AUSTIN, Texas — The Texas Senate State Affairs Committee voted 6 to 2 Monday to advance two bills cracking down on drag performances, a victory for right-wing legislators waging a war against public displays of queer culture.
One bill would redefine “sexually oriented performances” to include drag shows, banning them in front of minors under threat of fines up to $10,000. The other would cut state funding for libraries if they host a book reading at which a “person being dressed as the opposite gender is a primary component of the entertainment.”
“All of us can agree that children should not be exposed to sexually explicit material,” said state Sen. Bryan Hughes (R). “Drag shows are sexually explicit and expose children to issues of sexuality and identity that should be reserved to adults.”
The State Affairs Committee advanced the legislation despite hearing from dozens of opponents, who said the proposed laws would restrict free speech, undermine a valid art form and discriminate against LGBTQ Texans.
“We should be ashamed that these bills are even being debated here in Texas,” said Callie Butcher, the president of the Dallas LGBT Bar Association, an organization for “queer and allied” legal professionals.
“The answer to this supposed issue is simple: If you don’t want your child to go to a drag show, don’t take them.”
The pervasiveness and popularity of gender-bending dress in popular culture — from men playing women’s roles in Shakespeare to movies like “Mrs. Doubtfire” and shows like “RuPaul’s Drag Race” — also mean that the bill restricting public drag shows could impact the live entertainment industry far more broadly than the legislation’s authors expect.
As currently written, Senate Bill 12 would likely bar acts like rock band Mötley Crüe or professional wrestling events from all-ages venues, according to Pat Buchta, the CEO of the Austin Texas Musicians nonprofit.
“This bill seems less about protecting children and more about discrimination against the LGBT community,” Buchta said.
The few people who spoke in support of the bills at a hearing Thursday viewed them as a protective measure for children.
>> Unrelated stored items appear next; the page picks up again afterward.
(* ===== verification/MuxWorld.v ===== *)
(** * Two connection drivers joined by byte carriers

    Both ends of a multiplexed connection as crates/mux/src/conn.rs runs them:
    applications call their stream handles, the writer tasks encode frames onto a
    carrier of bytes, the reader tasks cut the bytes into frames again and route
    them to the handles. A reader's [handle_frame] is two steps, so the writer
    and the applications may run between its [recv] and its routing. *)

From stdpp Require Import base numbers list gmap strings relations.
From Stdlib Require Import ZArith Lia Strings.Byte.
From S2P Require Import Prelude Bytes MuxFrame MuxTarget MuxStream MuxSched MuxState MuxInv MuxProps MuxEffect MuxFlow MuxLink MuxStable MuxConn.

(** ** One end
    [wrote] and [got] record, per handle, the bytes [poll_write] accepted and
    [poll_read] returned; [acc] and [todo] are the locals of the reader task. *)
Record half : Type := mkHalf {
  conn : Conn;
  wrote : nat → list byte;
  got : nat → list byte;
  acc : list byte;
  todo : option Handling;
}.

Definition set_conn (c : Conn) (x : half) : half := mkHalf c (wrote x) (got x) (acc x) (todo x).

(** One entry of a log grows. *)
Definition log_app (h : nat) (b : list byte) (log : nat → list byte) : nat → list byte :=
  λ k, if decide (k = h) then log k ++ b else log k.

Inductive conn_act : Type :=
| COpen (t : MuxTarget)
| CRecheck (h : nat)
| CAccept (h : nat)
| CReject (h : nat) (code : byte)
| CDropIncoming (h : nat)
| CNext
| CDropAcceptor
| CRead (h room : nat)
| CWrite (h : nat) (buf : list byte)
| CShutdown (h : nat)
| CDropStream (h : nat)
| CClose
| CWriter (order : list nat)
| CFetch (n : nat)
| CDecode
| CFinish.

(** The decode step of the reader: one frame up to its routing. *)
Definition decode_step (x : half) : half :=
  match todo x with
  | Some _ => x
  | None =>
    match MuxFrame_decode_one (acc x) with
    | Ok (frame, consumed) =>
      let '(c, t) := handle_recv frame (conn x) in
      mkHalf c (wrote x) (got x) (drop (Z.to_nat consumed) (acc x)) t
    | Err (Truncated _ _) => x
    | Err _ => set_conn (close_connection (conn x)) x
    end
  end.

Definition finish_step (x : half) : half :=
  match todo x with
  | Some t => mkHalf (handle_rest t (conn x)) (wrote x) (got x) (acc x) None
  | None => x
  end.

(** A step of one end: the end, the bytes left on the carrier it reads and the
    bytes it puts on the other. *)
Definition conn_exec (a : conn_act) (x : half) (inc : list byte) : half * list byte * list byte :=
  match a with
  | COpen t => (set_conn (conn_open t (conn x)).1 x, inc, [])
  | CRecheck h => (set_conn (conn_open_recheck h (conn x)).1 x, inc, [])
  | CAccept h => (set_conn (incoming_accept h (conn x)) x, inc, [])
  | CReject h code => (set_conn (incoming_reject h code (conn x)) x, inc, [])
  | CDropIncoming h => (set_conn (incoming_drop h (conn x)) x, inc, [])
  | CNext => (set_conn (acceptor_accept (conn x)).1 x, inc, [])
  | CDropAcceptor => (set_conn (acceptor_drop (conn x)) x, inc, [])
  | CRead h room =>
    let '(c, r) := poll_read h room (conn x) in
    let b := match r with Ready (Ok b) => b | _ => [] end in
    (mkHalf c (wrote x) (log_app h b (got x)) (acc x) (todo x), inc, [])
  | CWrite h buf =>
    let '(c, r) := poll_write h buf (conn x) in
    let b := match r with Ready (Ok n) => take n buf | _ => [] end in
    (mkHalf c (log_app h b (wrote x)) (got x) (acc x) (todo x), inc, [])
  | CShutdown h => (set_conn (poll_shutdown h (conn x)).1 x, inc, [])
  | CDropStream h => (set_conn (stream_drop h (conn x)) x, inc, [])
  | CClose => (set_conn (close_connection (conn x)) x, inc, [])
  | CWriter order =>
    if conn_closed (conn x) then (x, inc, [])
    else let '(c, bytes) := drain_pass order (conn x) in (set_conn c x, inc, bytes)
  | CFetch n =>
    (mkHalf (conn x) (wrote x) (got x) (acc x ++ take n inc) (todo x), drop n inc, [])
  | CDecode => (decode_step x, inc, [])
  | CFinish => (finish_step x, inc, [])
  end.

(** Ids are left to allocate, targets are of the Rust type, and the writer visits
    the routed streams in some order. A [polite] application does not write
    after it has asked for the half-close. *)
Definition conn_ok (polite : bool) (a : conn_act) (x : half) : Prop :=
  ids_left (cstate (conn x)) ∧
  match a with
  | COpen t => target_typed t
  | CWrite h _ => polite = true → ∀ s, arena (conn x) !! h = Some s → ending (out s) = false
  | CWriter order => order ≡ₚ (map_to_list (routes (conn x))).*2
  | _ => True
  end.

(** ** Both ends *)
Record world : Type := mkWorld { wa : half; wb : half; cab : list byte; cba : list byte }.

Definition wswap (w : world) : world := mkWorld (wb w) (wa w) (cba w) (cab w).

Definition side_act (a : conn_act) (w : world) : world :=
  let '(x, inc, emitted) := conn_exec a (wa w) (cba w) in
  mkWorld x (wb w) (cab w ++ emitted) inc.

(** [true]: a step of the first end. *)
Definition world_act (s : bool * conn_act) (w : world) : world :=
  if s.1 then side_act s.2 w else wswap (side_act s.2 (wswap w)).
Definition world_ok (polite : bool) (s : bool * conn_act) (w : world) : Prop :=
  if s.1 then conn_ok polite s.2 (wa w) else conn_ok polite s.2 (wb w).

Definition half_new (r : StreamRole) (p : MuxPolicy) (acceptor : bool) : half :=
  mkHalf (Conn_new r p acceptor) (λ _, []) (λ _, []) [] None.

Inductive world_reachable (polite : bool) (r : StreamRole) (pa pb : MuxPolicy) (acca accb : bool)
  : world → Prop :=
| world_new :
    world_reachable polite r pa pb acca accb
      (mkWorld (half_new r pa acca) (half_new (opposite_role r) pb accb) [] [])
| world_next w s :
    world_reachable polite r pa pb acca accb w → world_ok polite s w →
    world_reachable polite r pa pb acca accb (world_act s w).

Definition world_run (ss : list (bool * conn_act)) (w : world) : world :=
  foldl (λ w s, world_act s w) w ss.
Fixpoint world_run_ok (polite : bool) (ss : list (bool * conn_act)) (w : world) : Prop :=
  match ss with
  | [] => True
  | s :: ss => world_ok polite s w ∧ world_run_ok polite ss (world_act s w)
  end.

Lemma world_run_reachable polite r pa pb aa bb ss w :
  world_reachable polite r pa pb aa bb w → world_run_ok polite ss w →
  world_reachable polite r pa pb aa bb (world_run ss w).
Proof.
  revert w. induction ss as [|s ss IH]; intros w Hw; simpl; [done|]. intros [Hok Hrest].
  apply IH; [by apply world_next|done].
Qed.

(** ** Buffers *)

(** The bytes received and not yet read. *)
Definition pending (i : InBuf) : list byte := drop (cursor i) (concat (chunks i)).

Definition cursor_ok (l : list (list byte)) (cur : nat) : Prop :=
  (cur ≤ length (default [] (head l)))%nat.

(** The payload the reader holds for a stream but has not routed yet. *)
Definition held (t : option Handling) (id : Z) : list byte :=
  match t with
  | Some (HEvent (EvData i b)) => if decide (id = i) then b else []
  | _ => []
  end.

(** The copy loop takes the first bytes, as many as there is room for. *)
Lemma read_chunks_spec room l cur b l' cur' :
  cursor_ok l cur → read_chunks room l cur = (b, l', cur') →
  drop cur (concat l) = b ++ drop cur' (concat l') ∧ cursor_ok l' cur' ∧
  length b = Nat.min room (length (drop cur (concat l))).
Proof.
  revert room cur b l' cur'. induction l as [|front l IH]; intros room cur b l' cur' Hc; simpl.
  - intros [= <- <- <-]. split_and!; [done|done|]. rewrite drop_nil. simpl. lia.
  - unfold cursor_ok in Hc. simpl in Hc. case_bool_decide as Hr.
    { intros [= <- <- <-]. split_and!; [done|done|]. subst. simpl. lia. }
    rewrite drop_app_le by done. set (k := drop cur front).
    assert (length k = length front - cur)%nat as Hk by (unfold k; rewrite length_drop; lia).
    case_bool_decide as Hd.
    + destruct (read_chunks (room - Nat.min (length front - cur) room) l 0) as [[b1 l1] c1] eqn:E.
      intros [= <- <- <-].
      destruct (IH (room - Nat.min (length front - cur) room)%nat 0%nat b1 l1 c1) as (H1 & H2 & H3);
        [unfold cursor_ok; lia|exact E|].
      rewrite drop_0 in H1, H3. rewrite take_ge by lia. rewrite <- app_assoc, <- H1.
      split_and!; [done|done|]. rewrite !length_app. lia.
    + intros [= <- <- <-]. simpl. rewrite drop_app_le by lia.
      rewrite <- drop_drop. fold k. rewrite app_assoc, take_drop.
      split_and!; [done|unfold cursor_ok; simpl; lia|]. rewrite length_take, length_app. lia.
Qed.
(* ===== verification/DnsBase32.v ===== *)
(** * Base32 of the DNS tunnel (crates/transport-dnstt/src/dns.rs)

    The lowercase, unpadded RFC 4648 codec that turns packets into DNS labels,
    with its 64-bit shift register, and the proof that decoding inverts
    encoding. *)

From stdpp Require Import base numbers list.
From Stdlib Require Import ZArith Lia Strings.Byte.
From S2P Require Import Prelude Bytes.

Definition B32_ALPHABET : list byte :=
  [x61; x62; x63; x64; x65; x66; x67; x68; x69; x6a; x6b; x6c; x6d; x6e; x6f; x70;
   x71; x72; x73; x74; x75; x76; x77; x78; x79; x7a; x32; x33; x34; x35; x36; x37].

(** [u64] shift left: the bits above 64 are lost. *)
Definition shl_u64 (z : Z) (n : nat) : Z := Z.shiftl z (Z.of_nat n) `mod` 2 ^ 64.

(** [while bits >= 5 { bits -= 5; out.push(ALPHABET[(buf >> bits) & 0x1F]) }] *)
Fixpoint b32_drain (buf : Z) (bits : nat) : list byte * nat :=
  match bits with
  | S (S (S (S (S b)))) =>
    let idx := Z.land (Z.shiftr buf (Z.of_nat b)) 31 in
    let '(out, rest) := b32_drain buf b in
    (at_ B32_ALPHABET (Z.to_nat idx) :: out, rest)
  | _ => ([], bits)
  end.

Fixpoint b32_encode_loop (data : list byte) (buf : Z) (bits : nat) : list byte :=
  match data with
  | [] =>
    match bits with
    | O => []
    | _ => [at_ B32_ALPHABET (Z.to_nat (Z.land (shl_u64 buf (5 - bits)) 31))]
    end
  | b :: data =>
    let buf := Z.lor (shl_u64 buf 8) (u8 b) in
    let '(out, bits) := b32_drain buf (bits + 8) in
    out ++ b32_encode_loop data buf bits
  end.

Definition base32_encode (data : list byte) : list byte := b32_encode_loop data 0 0.

Definition b32_value (c : byte) : option Z :=
  if in_range 97 122 c then Some (u8 c - 97)
  else if in_range 65 90 c then Some (u8 c - 65)
  else if in_range 50 55 c then Some (u8 c - 50 + 26)
  else None.

Fixpoint b32_decode_loop (s : list byte) (buf : Z) (bits : nat) : option (list byte) :=
  match s with
  | [] => Some []
  | c :: s =>
    match b32_value c with
    | None => None
    | Some val =>
      let buf := Z.lor (shl_u64 buf 5) val in
      let bits := (bits + 5)%nat in
      if (8 <=? bits)%nat then
        let bits := (bits - 8)%nat in
        cons (b8 (Z.land (Z.shiftr buf (Z.of_nat bits)) 255)) <$> b32_decode_loop s buf bits
      else b32_decode_loop s buf bits
    end
  end.

Definition base32_decode (s : list byte) : option (list byte) := b32_decode_loop s 0 0.

(** ** Bit strings *)

(** The [n] low bits of [z], most significant first. *)
Fixpoint low (n : nat) (z : Z) : list bool :=
  match n with O => [] | S n => Z.testbit z (Z.of_nat n) :: low n z end.

Lemma length_low n z : length (low n z) = n.
Proof. induction n; simpl; auto. Qed.

Lemma low_ext n z w :
  (∀ i, 0 ≤ i < Z.of_nat n → Z.testbit z i = Z.testbit w i) → low n z = low n w.
Proof.
  induction n as [|n IH]; intros H; simpl; [done|]. f_equal; [apply H; lia|].
  apply IH. intros i Hi. apply H. lia.
Qed.

Lemma low_split m n z : low (m + n) z = low m (Z.shiftr z (Z.of_nat n)) ++ low n z.
Proof.
  induction m as [|m IH]; simpl; [done|]. rewrite IH. f_equal.
  rewrite Z.shiftr_spec by lia. f_equal. lia.
Qed.

Lemma low_ones n z : low n (Z.land z (Z.ones (Z.of_nat n))) = low n z.
Proof.
  apply low_ext. intros i Hi. rewrite Z.land_spec, Z.ones_spec_low by lia. apply andb_true_r.
Qed.

Lemma low_inj n z w : 0 ≤ z < 2 ^ Z.of_nat n → 0 ≤ w < 2 ^ Z.of_nat n → low n z = low n w → z = w.
Proof.
  intros Hz Hw H. apply Z.bits_inj'. intros i Hi.
  destruct (Z.lt_ge_cases i (Z.of_nat n)) as [Hlt|Hge].
  - clear Hz Hw. induction n as [|n IH]; [lia|]. simpl in H. injection H as H0 H.
    destruct (decide (i = Z.of_nat n)) as [->|]; [done|]. apply IH; [done|lia].
  - assert (∀ x, 0 ≤ x < 2 ^ Z.of_nat n → Z.testbit x i = false) as Hb; [|by rewrite !Hb].
    intros x Hx. apply Z.testbit_false; [lia|]. rewrite Z.div_small; [done|].
    split; [lia|]. eapply Z.lt_le_trans; [apply Hx|]. apply Z.pow_le_mono_r; lia.
Qed.

(** Shifting [k] bits in below [m] pending ones. *)
Lemma low_shl m k buf v :
  (m + k ≤ 64)%nat → 0 ≤ v < 2 ^ Z.of_nat k →
  low (m + k) (Z.lor (shl_u64 buf k) v) = low m buf ++ low k v.
Proof.
  intros Hm Hv. rewrite low_split. unfold shl_u64.
  assert (∀ i, 0 ≤ i < 64 → Z.testbit (Z.lor (Z.shiftl buf (Z.of_nat k) `mod` 2 ^ 64) v) i
    = Z.testbit buf (i - Z.of_nat k) || Z.testbit v i) as Hb.
  { intros i Hi. rewrite Z.lor_spec, Z.mod_pow2_bits_low, Z.shiftl_spec by lia. done. }
  f_equal; apply low_ext; intros i Hi.
  - rewrite Z.shiftr_spec, Hb by lia.
    replace (i + Z.of_nat k - Z.of_nat k) with i by lia.
    rewrite (proj2 (Z.testbit_false v (i + Z.of_nat k) ltac:(lia))); [apply orb_false_r|].
    rewrite Z.div_small; [done|]. split; [lia|]. eapply Z.lt_le_trans; [apply Hv|].
    apply Z.pow_le_mono_r; lia.
  - rewrite Hb by lia. by rewrite Z.testbit_neg_r by lia.
Qed.

(** ** Characters and their values *)
Lemma b32_value_alphabet idx :
  0 ≤ idx < 32 → b32_value (at_ B32_ALPHABET (Z.to_nat idx)) = Some idx.
Proof.
  intros H. assert (∀ n, (n < 32)%nat → b32_value (at_ B32_ALPHABET n) = Some (Z.of_nat n)) as Hn.
  { intros n Hn. do 32 (destruct n as [|n]; [vm_compute; reflexivity|]). lia. }
  rewrite Hn by lia. f_equal. lia.
Qed.

Lemma b32_value_range c v : b32_value c = Some v → 0 ≤ v < 32.
Proof.
  unfold b32_value, in_range. intros H. repeat case_bool_decide; simplify_eq; lia.
Qed.

Definition bits5 (c : byte) : list bool := low 5 (default 0 (b32_value c)).
Definition bits8 (b : byte) : list bool := low 8 (u8 b).

(** The characters of encoded text. *)
Definition b32_byte (c : byte) : Prop := in_range 97 122 c = true ∨ in_range 50 55 c = true.

Lemma alphabet_byte n : (n < 32)%nat → b32_byte (at_ B32_ALPHABET n).
Proof.
  intros Hn. do 32 (destruct n as [|n]; [vm_compute; tauto|]). lia.
Qed.

Lemma b32_byte_value c : b32_byte c → b32_value c ≠ None.
Proof.
  unfold b32_byte, b32_value. intros [H|H]; [by rewrite H|].
  destruct (in_range 97 122 c); [done|]. destruct (in_range 65 90 c); [done|]. by rewrite H.
Qed.

(** ** The encoder *)
Lemma b32_char_bits z :
  bits5 (at_ B32_ALPHABET (Z.to_nat (Z.land z 31))) = low 5 z ∧
  b32_byte (at_ B32_ALPHABET (Z.to_nat (Z.land z 31))).
Proof.
  assert (0 ≤ Z.land z 31 < 32).
  { change 31 with (Z.ones 5). rewrite Z.land_ones by lia. apply Z.mod_pos_bound. lia. }
  unfold bits5. rewrite b32_value_alphabet by done. split; [apply (low_ones 5)|].
  apply alphabet_byte. lia.
Qed.

Definition b32_chars (s : list byte) : Prop := Forall (λ c, b32_value c ≠ None) s.

Lemma b32_drain_spec buf bits out rest :
  b32_drain buf bits = (out, rest) →
  concat (bits5 <$> out) ++ low rest buf = low bits buf ∧ (rest < 5)%nat ∧ Forall b32_byte out.
Proof.
  revert out rest. induction (lt_wf bits) as [bits _ IH]. intros out rest.
  do 5 (destruct bits as [|bits]; [intros [= <- <-]; split_and!; [done|lia|constructor]|]).
  cbn [b32_drain]. destruct (b32_drain buf bits) as [o r] eqn:E. intros [= <- <-].
  destruct (IH bits ltac:(lia) o r E) as (Hb & Hr & Hc).
  destruct (b32_char_bits (Z.shiftr buf (Z.of_nat bits))) as [H5 Hv].
  split_and!; [|done|by constructor]. cbn [fmap list_fmap concat].
  rewrite H5, <- app_assoc, Hb. symmetry. apply (low_split 5).
Qed.

Lemma b32_encode_loop_spec data buf bits :
  (bits < 5)%nat → ∃ pad, (pad < 5)%nat ∧
  concat (bits5 <$> b32_encode_loop data buf bits)
    = low bits buf ++ concat (bits8 <$> data) ++ replicate pad false ∧
  Forall b32_byte (b32_encode_loop data buf bits).
Proof.
  revert buf bits. induction data as [|b data IH]; intros buf bits Hb; simpl.
  - destruct bits as [|bits]; [by exists 0%nat; split_and!; [lia| |constructor]|].
    destruct (b32_char_bits (shl_u64 buf (5 - S bits))) as [H5 Hv].
    exists (4 - bits)%nat. split_and!; [lia| |by constructor].
    cbn [fmap list_fmap concat]. rewrite H5, app_nil_r.
    rewrite <- (Z.lor_0_r (shl_u64 _ _)).
    replace 5%nat with (S bits + (5 - S bits))%nat at 1 by lia.
    rewrite low_shl by (lia || (split; [lia|apply Z.pow_pos_nonneg; lia])).
    f_equal. replace (5 - S bits)%nat with (4 - bits)%nat by lia.
    generalize (4 - bits)%nat. intros n. induction n as [|n IHn]; simpl; [done|].
    by rewrite Z.bits_0, IHn.
  - destruct (b32_drain (Z.lor (shl_u64 buf 8) (u8 b)) (bits + 8)) as [out rest] eqn:E.
    apply b32_drain_spec in E as (Ho & Hr & Hc).
    destruct (IH (Z.lor (shl_u64 buf 8) (u8 b)) rest Hr) as (pad & Hp & Hs & Hcs).
    exists pad. split_and!; [done| |by apply Forall_app_2].
    rewrite fmap_app, concat_app, Hs, app_assoc, Ho.
    pose proof (u8_range b). rewrite low_shl by (simpl; lia). by rewrite <- !app_assoc.
Qed.

(** ** The decoder *)
Lemma b32_decode_loop_spec s buf bits :
  (bits < 8)%nat → b32_chars s → ∃ out left, b32_decode_loop s buf bits = Some out ∧
  concat (bits8 <$> out) ++ left = low bits buf ++ concat (bits5 <$> s) ∧ (length left < 8)%nat.
Proof.
  intros Hb Hs. revert buf bits Hb. induction Hs as [|c s Hc Hs IH]; intros buf bits Hb;
    cbn [b32_decode_loop]; rewrite ?fmap_cons; cbn [concat].
  - exists [], (low bits buf). split_and!; [done|apply eq_sym, app_nil_r|by rewrite length_low].
  - unfold bits5 at 1. destruct (b32_value c) as [v|] eqn:Ev; [|done]. cbn [default from_option id].
    pose proof (b32_value_range c v Ev) as Hv. set (buf' := Z.lor (shl_u64 buf 5) v).
    assert (low (bits + 5) buf' = low bits buf ++ low 5 v) as Hl by (apply low_shl; simpl; lia).
    destruct (Nat.leb_spec 8 (bits + 5)).
    + destruct (IH buf' (bits + 5 - 8)%nat ltac:(lia)) as (out & left & -> & Ho & Hn).
      eexists _, left. split_and!; [done| |done]. rewrite fmap_cons. cbn [concat].
      rewrite <- app_assoc, Ho, !app_assoc, <- Hl. f_equal.
      assert (low (bits + 5) buf' = low 8 (Z.shiftr buf' (Z.of_nat (bits + 5 - 8)))
        ++ low (bits + 5 - 8) buf') as -> by (rewrite <- low_split; f_equal; lia).
      f_equal. unfold bits8. rewrite u8_b8.
      rewrite <- (low_ones 8 (Z.shiftr buf' _)). f_equal. change (Z.ones (Z.of_nat 8)) with 255.
      rewrite (Z.mod_small (Z.land _ _)); [done|]. change 255 with (Z.ones 8).
      rewrite Z.land_ones by lia. apply Z.mod_pos_bound. lia.
    + destruct (IH buf' (bits + 5)%nat ltac:(lia)) as (out & left & -> & Ho & Hn).
      exists out, left. split_and!; [done| |done]. by rewrite Ho, Hl, <- app_assoc.
Qed.

(** ** Round trip *)
Lemma concat_bits8_inj a b :
  length a = length b → concat (bits8 <$> a) = concat (bits8 <$> b) → a = b.
Proof.
  revert b. induction a as [|x a IH]; intros [|y b] Hl H; try done.
  rewrite !fmap_cons in H. cbn [concat] in H.
  apply app_inj_1 in H as [Hxy H]; [|by unfold bits8; rewrite !length_low].
  f_equal; [|by apply IH; [injection Hl|]]. apply u8_inj.
  apply (low_inj 8); [apply u8_range|apply u8_range|done].
Qed.

Lemma length_concat_bits8 l : length (concat (bits8 <$> l)) = (8 * length l)%nat.
Proof.
  induction l as [|x l IH]; [done|]. rewrite fmap_cons. cbn [concat].
  rewrite length_app, IH. unfold bits8. rewrite length_low. simpl. lia.
Qed.

Lemma base32_decode_encode data : base32_decode (base32_encode data) = Some data.
Proof.
  destruct (b32_encode_loop_spec data 0 0 ltac:(lia)) as (pad & Hp & He & Hc).
  destruct (b32_decode_loop_spec (base32_encode data) 0 0 ltac:(lia))
    as (out & left & Hd & Ho & Hl); [by eapply Forall_impl; [|apply b32_byte_value]|].
  unfold base32_decode. rewrite Hd. f_equal. unfold base32_encode in Ho.
  rewrite He in Ho. cbn [low app] in Ho.
  assert (length out = length data) as Hlen.
  { apply (f_equal length) in Ho. rewrite !length_app, !length_concat_bits8, length_replicate in Ho.
    lia. }
  apply concat_bits8_inj; [done|].
  apply app_inj_1 in Ho as [Ho _]; [done|]. rewrite !length_concat_bits8. lia.
Qed.


Lemma base32_encode_bytes data : Forall b32_byte (base32_encode data).
Proof. by destruct (b32_encode_loop_spec data 0 0 ltac:(lia)) as (pad & Hp & He & Hc). Qed.

Lemma length_base32_encode data :
  (5 * length (base32_encode data) < 8 * length data + 5)%nat ∧
  (8 * length data ≤ 5 * length (base32_encode data))%nat.
Proof.
  destruct (b32_encode_loop_spec data 0 0 ltac:(lia)) as (pad & Hp & He & _).
  apply (f_equal length) in He. cbn [low app] in He.
  rewrite length_app, length_concat_bits8, length_replicate in He.
  assert (∀ l, length (concat (bits5 <$> l)) = (5 * length l)%nat) as H5.
  { intros l. induction l as [|x l IH]; [done|]. rewrite fmap_cons. cbn [concat].
    rewrite length_app, IH. unfold bits5. rewrite length_low. simpl. lia. }
  rewrite H5 in He. unfold base32_encode. lia.
Qed.

(** Base32 is lossless. Decoding the encoding of any bytes gives them
    back, although the encoder pads the last character with zero bits and both
    directions run through a 64-bit register that keeps shifting old bits out. *)
Theorem base32_roundtrip data : base32_decode (base32_encode data) = Some data.
Proof. apply base32_decode_encode. Qed.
“Leave sexually oriented entertainment to adults,” said Ed Fox, the director of Christian education at Good Shepherd Baptist Church in Grand Prairie. “We’re not asking to ban it; we’re asking to leave the children out of it.”
But many critics of the bills view drag performances as a valuable educational tool for children, with no sexual elements.
“There are amazing events like ‘drag queen story times’ that are happening in the daytime in safe places for kids, where it’s literally just somebody in a funny costume reading a story to kids and encouraging them to be themselves and to feel comfortable in their own skin,” David Walker, a Texas resident who opposes the bills, told HuffPost. “It’s a very important message that I also think has a very revolutionary potential that a lot of people don’t want to reckon with.”
A representative for Austin’s public library system who spoke at the hearing agreed, saying that the city had held at least two drag story time events at the request of parents.
“These events were age-appropriate. The families that chose to attend them had a good time,” he said. “Anyone should be able to find something for them at their library.”
“I’ve seen more children and more skin at my local Hooters [restaurant] than any drag show,” said Muneeb Aslam, a graduate student at the University of Texas. “This legislative priority is laughable.”
The Texas bills are part of a national conservative effort to crack down on drag shows by passing laws through about a dozen state legislatures.
Tennessee Gov. Bill Lee, a Republican, signed the country’s first state ban on public drag performances into law earlier this month, despite having himself apparently dressed in drag back in high school.
Texas Republicans had filed at least 67 bills aimed at imposing new restrictions on LGBTQ Texans as of last month, according to a tally by a coalition of advocacy groups led by Equality Texas.